> [Exercise directions] Beneath this instruction is a listing; print exactly the lines in it starting at the line that contains "Open Scope Z_scope." and going through the line that contains "cl_names := cl_names w; cl_ticks := S".
-------------------------
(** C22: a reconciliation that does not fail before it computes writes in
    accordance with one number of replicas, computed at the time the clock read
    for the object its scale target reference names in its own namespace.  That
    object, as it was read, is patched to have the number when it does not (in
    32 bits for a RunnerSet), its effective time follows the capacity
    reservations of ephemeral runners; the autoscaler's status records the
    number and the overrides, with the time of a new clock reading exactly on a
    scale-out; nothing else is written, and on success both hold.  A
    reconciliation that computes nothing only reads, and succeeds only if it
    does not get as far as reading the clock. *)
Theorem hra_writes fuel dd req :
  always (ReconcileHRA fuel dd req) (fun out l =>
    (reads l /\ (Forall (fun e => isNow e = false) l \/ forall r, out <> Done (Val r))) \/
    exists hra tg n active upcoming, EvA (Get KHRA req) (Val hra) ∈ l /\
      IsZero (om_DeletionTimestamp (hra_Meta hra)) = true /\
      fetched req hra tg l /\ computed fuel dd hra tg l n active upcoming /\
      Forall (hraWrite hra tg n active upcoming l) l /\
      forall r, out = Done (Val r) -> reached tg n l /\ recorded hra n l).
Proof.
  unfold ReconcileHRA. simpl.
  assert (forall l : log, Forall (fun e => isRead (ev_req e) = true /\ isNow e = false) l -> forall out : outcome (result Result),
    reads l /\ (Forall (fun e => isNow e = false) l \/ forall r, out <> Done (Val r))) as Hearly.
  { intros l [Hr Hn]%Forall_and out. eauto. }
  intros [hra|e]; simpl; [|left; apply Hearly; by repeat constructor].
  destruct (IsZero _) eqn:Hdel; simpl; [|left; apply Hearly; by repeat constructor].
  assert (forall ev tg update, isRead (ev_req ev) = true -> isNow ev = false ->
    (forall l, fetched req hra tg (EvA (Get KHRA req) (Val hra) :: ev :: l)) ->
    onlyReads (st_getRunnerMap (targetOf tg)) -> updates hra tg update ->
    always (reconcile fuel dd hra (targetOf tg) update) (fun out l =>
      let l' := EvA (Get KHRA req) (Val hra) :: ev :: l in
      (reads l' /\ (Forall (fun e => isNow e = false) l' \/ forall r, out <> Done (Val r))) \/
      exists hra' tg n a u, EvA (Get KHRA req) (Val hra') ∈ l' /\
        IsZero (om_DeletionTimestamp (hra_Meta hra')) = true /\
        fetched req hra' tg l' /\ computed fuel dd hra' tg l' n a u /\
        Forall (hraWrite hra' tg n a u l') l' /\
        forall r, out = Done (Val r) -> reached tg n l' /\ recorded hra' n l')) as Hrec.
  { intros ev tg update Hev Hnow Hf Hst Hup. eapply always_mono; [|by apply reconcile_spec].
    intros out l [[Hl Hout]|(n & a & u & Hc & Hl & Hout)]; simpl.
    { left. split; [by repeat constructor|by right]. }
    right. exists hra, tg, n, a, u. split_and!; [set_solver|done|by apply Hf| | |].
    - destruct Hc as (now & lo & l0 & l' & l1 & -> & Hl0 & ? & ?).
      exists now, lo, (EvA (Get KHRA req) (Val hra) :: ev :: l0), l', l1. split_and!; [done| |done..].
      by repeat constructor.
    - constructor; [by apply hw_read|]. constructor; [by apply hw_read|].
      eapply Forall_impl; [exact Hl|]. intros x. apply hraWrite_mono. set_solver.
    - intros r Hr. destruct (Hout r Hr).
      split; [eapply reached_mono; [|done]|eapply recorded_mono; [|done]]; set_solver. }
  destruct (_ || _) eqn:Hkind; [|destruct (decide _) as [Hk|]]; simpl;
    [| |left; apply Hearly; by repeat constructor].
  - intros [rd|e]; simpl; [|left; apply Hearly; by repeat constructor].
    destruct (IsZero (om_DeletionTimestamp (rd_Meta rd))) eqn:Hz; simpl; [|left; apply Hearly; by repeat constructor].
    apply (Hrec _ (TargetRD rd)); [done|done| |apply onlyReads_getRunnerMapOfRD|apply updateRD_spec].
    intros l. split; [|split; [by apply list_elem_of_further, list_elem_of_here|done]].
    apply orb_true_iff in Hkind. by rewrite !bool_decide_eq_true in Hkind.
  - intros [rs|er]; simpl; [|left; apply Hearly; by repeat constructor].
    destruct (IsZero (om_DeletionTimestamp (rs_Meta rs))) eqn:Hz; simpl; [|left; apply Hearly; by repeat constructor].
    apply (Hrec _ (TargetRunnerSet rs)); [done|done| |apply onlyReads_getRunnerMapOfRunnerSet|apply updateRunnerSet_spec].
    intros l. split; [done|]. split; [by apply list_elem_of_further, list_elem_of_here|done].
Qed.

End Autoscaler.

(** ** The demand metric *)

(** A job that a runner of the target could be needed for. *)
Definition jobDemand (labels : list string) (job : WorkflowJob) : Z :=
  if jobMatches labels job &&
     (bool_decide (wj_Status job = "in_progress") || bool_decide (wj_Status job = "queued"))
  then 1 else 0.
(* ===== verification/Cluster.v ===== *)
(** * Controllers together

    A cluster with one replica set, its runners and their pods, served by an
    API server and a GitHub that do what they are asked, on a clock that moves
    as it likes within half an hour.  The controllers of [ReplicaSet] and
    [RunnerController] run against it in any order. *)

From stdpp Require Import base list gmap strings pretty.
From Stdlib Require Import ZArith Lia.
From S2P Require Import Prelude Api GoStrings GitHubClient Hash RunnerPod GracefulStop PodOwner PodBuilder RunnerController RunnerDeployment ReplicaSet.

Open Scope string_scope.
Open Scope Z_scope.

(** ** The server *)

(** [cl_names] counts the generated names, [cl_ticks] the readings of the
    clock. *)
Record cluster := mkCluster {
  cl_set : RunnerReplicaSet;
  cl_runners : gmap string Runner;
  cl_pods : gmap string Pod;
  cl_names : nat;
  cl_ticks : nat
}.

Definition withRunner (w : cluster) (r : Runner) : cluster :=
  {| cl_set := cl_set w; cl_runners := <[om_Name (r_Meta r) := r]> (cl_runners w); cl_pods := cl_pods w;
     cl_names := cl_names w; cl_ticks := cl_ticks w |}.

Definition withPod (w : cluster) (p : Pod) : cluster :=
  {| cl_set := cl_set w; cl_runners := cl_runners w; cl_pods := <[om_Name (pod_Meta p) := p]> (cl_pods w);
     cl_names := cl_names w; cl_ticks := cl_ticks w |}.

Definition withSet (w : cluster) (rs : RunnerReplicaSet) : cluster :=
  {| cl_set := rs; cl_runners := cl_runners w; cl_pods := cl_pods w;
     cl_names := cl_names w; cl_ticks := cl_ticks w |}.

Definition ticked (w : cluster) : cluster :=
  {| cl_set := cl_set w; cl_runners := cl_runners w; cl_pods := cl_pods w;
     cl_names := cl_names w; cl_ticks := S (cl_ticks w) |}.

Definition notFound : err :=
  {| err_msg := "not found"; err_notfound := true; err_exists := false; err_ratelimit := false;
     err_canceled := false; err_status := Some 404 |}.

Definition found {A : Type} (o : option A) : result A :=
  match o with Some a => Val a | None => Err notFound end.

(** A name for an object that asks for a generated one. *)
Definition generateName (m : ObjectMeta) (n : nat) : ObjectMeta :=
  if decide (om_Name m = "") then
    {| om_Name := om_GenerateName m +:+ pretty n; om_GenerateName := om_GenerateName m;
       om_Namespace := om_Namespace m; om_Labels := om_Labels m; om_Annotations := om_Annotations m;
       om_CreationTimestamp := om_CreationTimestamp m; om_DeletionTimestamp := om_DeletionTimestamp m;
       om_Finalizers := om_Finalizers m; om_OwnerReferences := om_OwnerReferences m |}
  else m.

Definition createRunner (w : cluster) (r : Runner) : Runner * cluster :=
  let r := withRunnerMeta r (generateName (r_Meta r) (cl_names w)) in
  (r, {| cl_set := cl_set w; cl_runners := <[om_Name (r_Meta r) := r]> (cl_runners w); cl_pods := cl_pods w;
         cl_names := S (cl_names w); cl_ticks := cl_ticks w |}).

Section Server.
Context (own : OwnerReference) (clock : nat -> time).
-------------------------
> [Result]
Open Scope Z_scope.

(** ** The server *)

(** [cl_names] counts the generated names, [cl_ticks] the readings of the
    clock. *)
Record cluster := mkCluster {
  cl_set : RunnerReplicaSet;
  cl_runners : gmap string Runner;
  cl_pods : gmap string Pod;
  cl_names : nat;
  cl_ticks : nat
}.

Definition withRunner (w : cluster) (r : Runner) : cluster :=
  {| cl_set := cl_set w; cl_runners := <[om_Name (r_Meta r) := r]> (cl_runners w); cl_pods := cl_pods w;
     cl_names := cl_names w; cl_ticks := cl_ticks w |}.

Definition withPod (w : cluster) (p : Pod) : cluster :=
  {| cl_set := cl_set w; cl_runners := cl_runners w; cl_pods := <[om_Name (pod_Meta p) := p]> (cl_pods w);
     cl_names := cl_names w; cl_ticks := cl_ticks w |}.

Definition withSet (w : cluster) (rs : RunnerReplicaSet) : cluster :=
  {| cl_set := rs; cl_runners := cl_runners w; cl_pods := cl_pods w;
     cl_names := cl_names w; cl_ticks := cl_ticks w |}.

Definition ticked (w : cluster) : cluster :=
  {| cl_set := cl_set w; cl_runners := cl_runners w; cl_pods := cl_pods w;
     cl_names := cl_names w; cl_ticks := S (cl_ticks w) |}.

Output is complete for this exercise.